Santa Margarita (Spanish for "St. Margaret") is a town and  census-designated place located in San Luis Obispo County, California. It was founded in 1889 near Cuesta Peak and San Luis Obispo along State Route 58. The town's name comes from the Mexican Alta California land grant of Rancho Santa Margarita. It is home to the Santa Margarita de Cortona Asistencia site. The population was 1,259 at the 2010 census.

Etymology
Santa Margarita was named for the 13th-century Saint Margaret of Cortona (1247-1297).

Geography
Located in the foothills of the Santa Lucia Mountains, it is one of the most rural communities in San Luis Obispo County. Santa Margarita Lake, a major water source for San Luis Obispo, is located several miles southeast of the town on the headwaters of the Salinas River. It is served by ZIP code 93453 and area code 805.

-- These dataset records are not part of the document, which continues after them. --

(* ===== verification/KString.v ===== *)
(** * Memory and string functions (kernel/string.c)

    [memset], [memmove] and [memcmp] work on the byte memory through
    addresses. The string functions take pointers into character arrays,
    modelled as the list of the bytes from the pointer on; reading at the
    end of the list gives the terminating NUL of a C string. A function that
    writes an array returns the array's new contents. *)

From S2P Require Import Prelude.
Open Scope Z_scope.

(** ** Definitions *)

(** [for(i = 0; i < n; i++) cdst[i] = c;], [n] counting the bytes left. *)
Fixpoint memset_loop (m : bytemem) (cdst : Z) (i : Z) (c : Z) (n : nat) : bytemem :=
  match n with
  | O => m
  | S n => memset_loop (<[cdst + i := u8 c]> m) cdst (i + 1) c n
  end.
Definition memset (m : bytemem) (dst c n : Z) : bytemem :=
  memset_loop m dst 0 c (Z.to_nat n).

Fixpoint memcmp (m : bytemem) (s1 s2 : Z) (n : nat) : Z :=
  match n with
  | O => 0
  | S n =>
      if ldb m s1 =? ldb m s2 then memcmp m (s1 + 1) (s2 + 1) n
      else ldb m s1 - ldb m s2
  end.

(** [while(n-- > 0) *--d = *--s;] *)
Fixpoint copy_down (m : bytemem) (d s : Z) (n : nat) : bytemem :=
  match n with
  | O => m
  | S n => copy_down (<[d - 1 := ldb m (s - 1)]> m) (d - 1) (s - 1) n
  end.
(** [while(n-- > 0) *d++ = *s++;] *)
Fixpoint copy_up (m : bytemem) (d s : Z) (n : nat) : bytemem :=
  match n with
  | O => m
  | S n => copy_up (<[d := ldb m s]> m) (d + 1) (s + 1) n
  end.

Definition memmove (m : bytemem) (dst src n : Z) : bytemem :=
  if n =? 0 then m else
  if (src <? dst) && (dst <? src + n)
  then copy_down m (dst + n) (src + n) (Z.to_nat n)
  else copy_up m dst src (Z.to_nat n).

Definition memcpy (m : bytemem) (dst src n : Z) : bytemem := memmove m dst src n.

Fixpoint strncmp (p q : list Z) (n : nat) : Z :=
  match n with
  | O => 0
  | S n =>
      if negb (hd 0 p =? 0) && (hd 0 p =? hd 0 q) then strncmp (tl p) (tl q) n
      else hd 0 p - hd 0 q
  end.

(** [while(n-- > 0) *s++ = 0;] *)
Fixpoint zero_fill (s : list Z) (n : nat) : list Z :=
  match n with
  | O => s
  | S n => 0 :: zero_fill (tl s) n
  end.
Fixpoint strncpy_loop (s t : list Z) (n : nat) : list Z :=
  match n with
  | O => s
  | S n =>
      hd 0 t :: (if hd 0 t =? 0 then zero_fill (tl s) n
                 else strncpy_loop (tl s) (tl t) n)
  end.
Definition strncpy (s t : list Z) (n : Z) : list Z := strncpy_loop s t (Z.to_nat n).

(** [while(--n > 0 && ( *s++ = *t++) != 0); *s = 0;] with [k = n - 1]. *)
Fixpoint safestrcpy_loop (s t : list Z) (k : nat) : list Z :=
  match k with
  | O => 0 :: tl s
  | S k =>
      hd 0 t :: (if hd 0 t =? 0 then 0 :: tl (tl s)
                 else safestrcpy_loop (tl s) (tl t) k)
  end.
Definition safestrcpy (s t : list Z) (n : Z) : list Z :=
  if n <=? 0 then s else safestrcpy_loop s t (Z.to_nat (n - 1)).

Fixpoint strlen (s : list Z) : Z :=
  match s with
  | [] => 0
  | c :: s => if c =? 0 then 0 else 1 + strlen s
  end.

(** ** Memory functions *)

Lemma memset_loop_stn m d i c n :
  memset_loop m d i c n = stn m (d + i) (replicate n (u8 c)).
Proof.
  revert m i; induction n as [|n IH]; intros m i; simpl; [done|].
  rw IH. f_equal. lia.
Qed.
Lemma memset_stn m d c n : memset m d c n = stn m d (replicate (Z.to_nat n) (u8 c)).
Proof. unfold memset. by rw memset_loop_stn Z.add_0_r. Qed.

Lemma ldb_memset m d c n x :
  0 ≤ n → ldb (memset m d c n) x = if decide (d ≤ x < d + n) then u8 c else ldb m x.
Proof.
  intros Hn. rw memset_stn ldb_stn length_replicate. case_decide.
  - rw decide_True; [|lia]. apply lookup_total_replicate_2. lia.
  - rw decide_False //. lia.
Qed.

Lemma ldb_copy_up m d s (n : nat) x :
  (s < d → s + n ≤ d) →
  ldb (copy_up m d s n) x =
    if decide (d ≤ x < d + n) then ldb m (s + (x - d)) else ldb m x.
Proof.
  revert m d s; induction n as [|n IH]; intros m d s H; cbn [copy_up].
  - by rw decide_False; [|lia].
  - rw IH; [|lia]. rw !ldb_insert. repeat case_decide; try lia; try done.
    + f_equal. lia.
    + subst. f_equal. lia.
Qed.

Lemma ldb_copy_down m d s (n : nat) x :
  (s < d) →
  ldb (copy_down m d s n) x =
    if decide (d - n ≤ x < d) then ldb m (s + (x - d)) else ldb m x.
Proof.
  revert m d s; induction n as [|n IH]; intros m d s H; cbn [copy_down].
  - by rw decide_False; [|lia].
  - rw IH; [|lia]. rw !ldb_insert. repeat case_decide; try lia; try done.
    + f_equal. lia.
    + subst. f_equal. lia.
Qed.

Lemma ldb_memmove m d s n x :
  0 ≤ n →
  ldb (memmove m d s n) x =
    if decide (d ≤ x < d + n) then ldb m (s + (x - d)) else ldb m x.
Proof.
  intros Hn. unfold memmove. destruct (Z.eqb_spec n 0) as [->|Hn0].
  { by rw decide_False; [|lia]. }
  destruct (Z.ltb_spec s d), (Z.ltb_spec d (s + n)); cbn.
  - rw ldb_copy_down; [|lia]. repeat case_decide; try lia; try done. f_equal. lia.
  - rw ldb_copy_up; [|lia]. by rw Z2Nat.id.
  - rw ldb_copy_up; [|lia]. by rw Z2Nat.id.
  - rw ldb_copy_up; [|lia]. by rw Z2Nat.id.
Qed.

(** C40. [memmove] copies correctly also when source and destination
    overlap: afterwards the destination holds exactly the [n] bytes the
    source held before, and every byte outside it is unchanged. *)
Theorem memmove_correct (m : bytemem) (dst src : Z) (n : nat) :
  ldn n (memmove m dst src n) dst = ldn n m src ∧
  ∀ a, a < dst ∨ dst + n ≤ a → ldb (memmove m dst src n) a = ldb m a.
Proof.
  split.
  - apply ldn_ext. intros i Hi. rw ldb_memmove; [|lia].
    rw decide_True; [f_equal; lia|lia].
  - intros a Ha. rw ldb_memmove; [|lia]. by rw decide_False; [|lia].
Qed.

(** ** String functions *)

(** The C string an array holds: its bytes up to the first NUL. *)
Fixpoint cstr (s : list Z) : list Z :=
  match s with
  | [] => []
  | c :: s => if c =? 0 then [] else c :: cstr s
  end.

Lemma strlen_cstr s : strlen s = length (cstr s).
Proof.
  induction s as [|c s IH]; cbn; [done|]. destruct (c =? 0); cbn; lia.
Qed.

Lemma cstr_take_eq p q (n : nat) :
  strncmp p q n = 0 ↔ take n (cstr p) = take n (cstr q).
Proof.
  revert p q; induction n as [|n IH]; intros p q; [done|].
  destruct p as [|a p], q as [|b q]; cbn [strncmp hd tl cstr].
  - done.
  - destruct (Z.eqb_spec b 0) as [->|]; cbn; [done|]. split; [lia|done].
  - destruct (Z.eqb_spec a 0) as [->|]; cbn; [done|].
    destruct (Z.eqb_spec a 0); [lia|]. split; [lia|done].
  - destruct (Z.eqb_spec a 0) as [->|Ha]; cbn [negb andb].
    { destruct (Z.eqb_spec b 0) as [->|]; cbn; [done|]. split; [lia|done]. }
    destruct (Z.eqb_spec a b) as [->|Hab].
    + destruct (Z.eqb_spec b 0) as [|_]; [done|]. rw IH. cbn. split; [by intros ->|].
      by intros [= H].
    + destruct (Z.eqb_spec b 0) as [->|]; cbn; split; try lia; try done.
      intros [= H _]. lia.
Qed.

(** [strncmp] returns 0 exactly when the two C strings agree on their
    first [n] characters; otherwise its sign is that of the difference of
    the first characters that differ. *)
Theorem strncmp_correct (p q : list Z) (n : nat) :
  (strncmp p q n = 0 ↔ take n (cstr p) = take n (cstr q)) ∧
  (strncmp p q n ≠ 0 → ∃ i, (i < n)%nat ∧ take i (cstr p) = take i (cstr q) ∧
     strncmp p q n = default 0 (cstr p !! i) - default 0 (cstr q !! i)).
Proof.
  split; [apply cstr_take_eq|].
  revert p q; induction n as [|n IH]; intros p q; cbn [strncmp]; [done|].
  destruct (negb (hd 0 p =? 0) && (hd 0 p =? hd 0 q)) eqn:E.
  - apply andb_true_iff in E as [Ea%negb_true_iff Eb%Z.eqb_eq].
    intros (i & Hi & Ht & Hd)%IH. exists (S i).
    destruct p as [|a p], q as [|b q]; cbn in Ea, Eb |- *; try done; try congruence.
    { subst. done. }
    subst. rw Ea. cbn. split_and!; [lia|by f_equal|done].
  - intros Hne. exists 0%nat. split_and!; [lia|done|].
    destruct p as [|a p], q as [|b q]; cbn in *; try done.
    + destruct (Z.eqb_spec b 0); cbn; lia.
    + destruct (Z.eqb_spec a 0); cbn; lia.
    + destruct (Z.eqb_spec a 0), (Z.eqb_spec b 0); cbn; lia.
Qed.

Lemma zero_fill_eq s n : (n ≤ length s)%nat → zero_fill s n = replicate n 0 ++ drop n s.
Proof.
  revert s; induction n as [|n IH]; intros s H; [done|].
  destruct s as [|c s]; cbn in *; [lia|]. by rw IH; [|lia].
Qed.

Lemma strncpy_loop_eq s t (n : nat) :
  (n ≤ length s)%nat →
  strncpy_loop s t n =
    take n (cstr t) ++ replicate (n - length (take n (cstr t))) 0 ++ drop n s.
Proof.
  revert s t; induction n as [|n IH]; intros s t H; [done|].
  destruct s as [|c s]; cbn in H; [lia|].
  destruct t as [|a t]; cbn [strncpy_loop hd tl cstr].
  - cbn. by rw zero_fill_eq; [|lia].
  - destruct (Z.eqb_spec a 0) as [->|Ha]; cbn.
    + by rw zero_fill_eq; [|lia].
    + f_equal. by apply IH; lia.
Qed.

Lemma safestrcpy_loop_spec s t (k : nat) :
  (k < length s)%nat →
  cstr (safestrcpy_loop s t k) = take k (cstr t) ∧
  length (safestrcpy_loop s t k) = length s ∧
  drop (S k) (safestrcpy_loop s t k) = drop (S k) s.
Proof.
  revert s t; induction k as [|k IH]; intros s t H; destruct s as [|c s]; cbn in H; try lia.
  - done.
  - destruct t as [|a t]; cbn [safestrcpy_loop hd tl cstr Z.eqb].
    + destruct s as [|c' s]; cbn in *; [lia|]. done.
    + destruct (Z.eqb_spec a 0) as [->|Ha]; cbn [cstr].
      * destruct s as [|c' s]; cbn in *; [lia|]. done.
      * destruct (IH s t) as (H1 & H2 & H3); [lia|].
        destruct (Z.eqb_spec a 0); [done|]. cbn. by rw H1 H2 H3.
Qed.

(** C39. Bounded string copies. [strncpy] writes exactly the first [n] bytes
    of the destination: the source string cut at [n], then NULs.
    [safestrcpy] always leaves a NUL-terminated string, the source cut at
    [n - 1] characters; neither touches the destination past [n]. *)
Theorem bounded_copies (s t : list Z) (n : Z) :
  0 < n ≤ length s →
  strncpy s t n = take (Z.to_nat n) (cstr t) ++
    replicate (Z.to_nat n - length (take (Z.to_nat n) (cstr t))) 0 ++ drop (Z.to_nat n) s ∧
  cstr (safestrcpy s t n) = take (Z.to_nat (n - 1)) (cstr t) ∧
  length (safestrcpy s t n) = length s ∧
  drop (Z.to_nat n) (safestrcpy s t n) = drop (Z.to_nat n) s.
Proof.
  intros Hn. split; [apply strncpy_loop_eq; lia|]. unfold safestrcpy.
  destruct (Z.leb_spec n 0); [lia|].
  replace (Z.to_nat n) with (S (Z.to_nat (n - 1))) by lia.
  apply safestrcpy_loop_spec. lia.
Qed.

Lemma bounded_copies_witness :
  cstr (safestrcpy [9; 9; 9; 9] [104; 101; 108; 108; 111] 4) = [104; 101; 108].
Proof. exact (proj1 (proj2 (bounded_copies [9; 9; 9; 9] [104; 101; 108; 108; 111] 4
                       ltac:(cbn; lia)))). Defined.

(** Conversion should not run the loops over a page. *)
#[global] Strategy 1000 [memset memmove ld64 st64].
#[global] Arguments memset : simpl never.
#[global] Arguments memmove : simpl never.
#[global] Arguments ld64 : simpl never.
#[global] Arguments st64 : simpl never.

According to the United States Census Bureau, the CDP covers an area of , all of it land.

History
Santa Margarita Valley, with its year-round running streams and abundant acorns, was a meeting place for northern Chumash and southern Salinan around 6500 BCE. The de Anza Expedition traversed the Cuesta Grade into the valley in 1776. After Fr. Junipero Serra founded the Mission San Luis Obispo de Tolosa, he realized that an assistancia (sub-mission) was needed. The Santa Margarita de Cortona Asistencia was founded circa 1775, and was named for the Italian Saint, Santa Margarita de Cortona. The Spanish El Camino Real trail past it is the city's present-day main street.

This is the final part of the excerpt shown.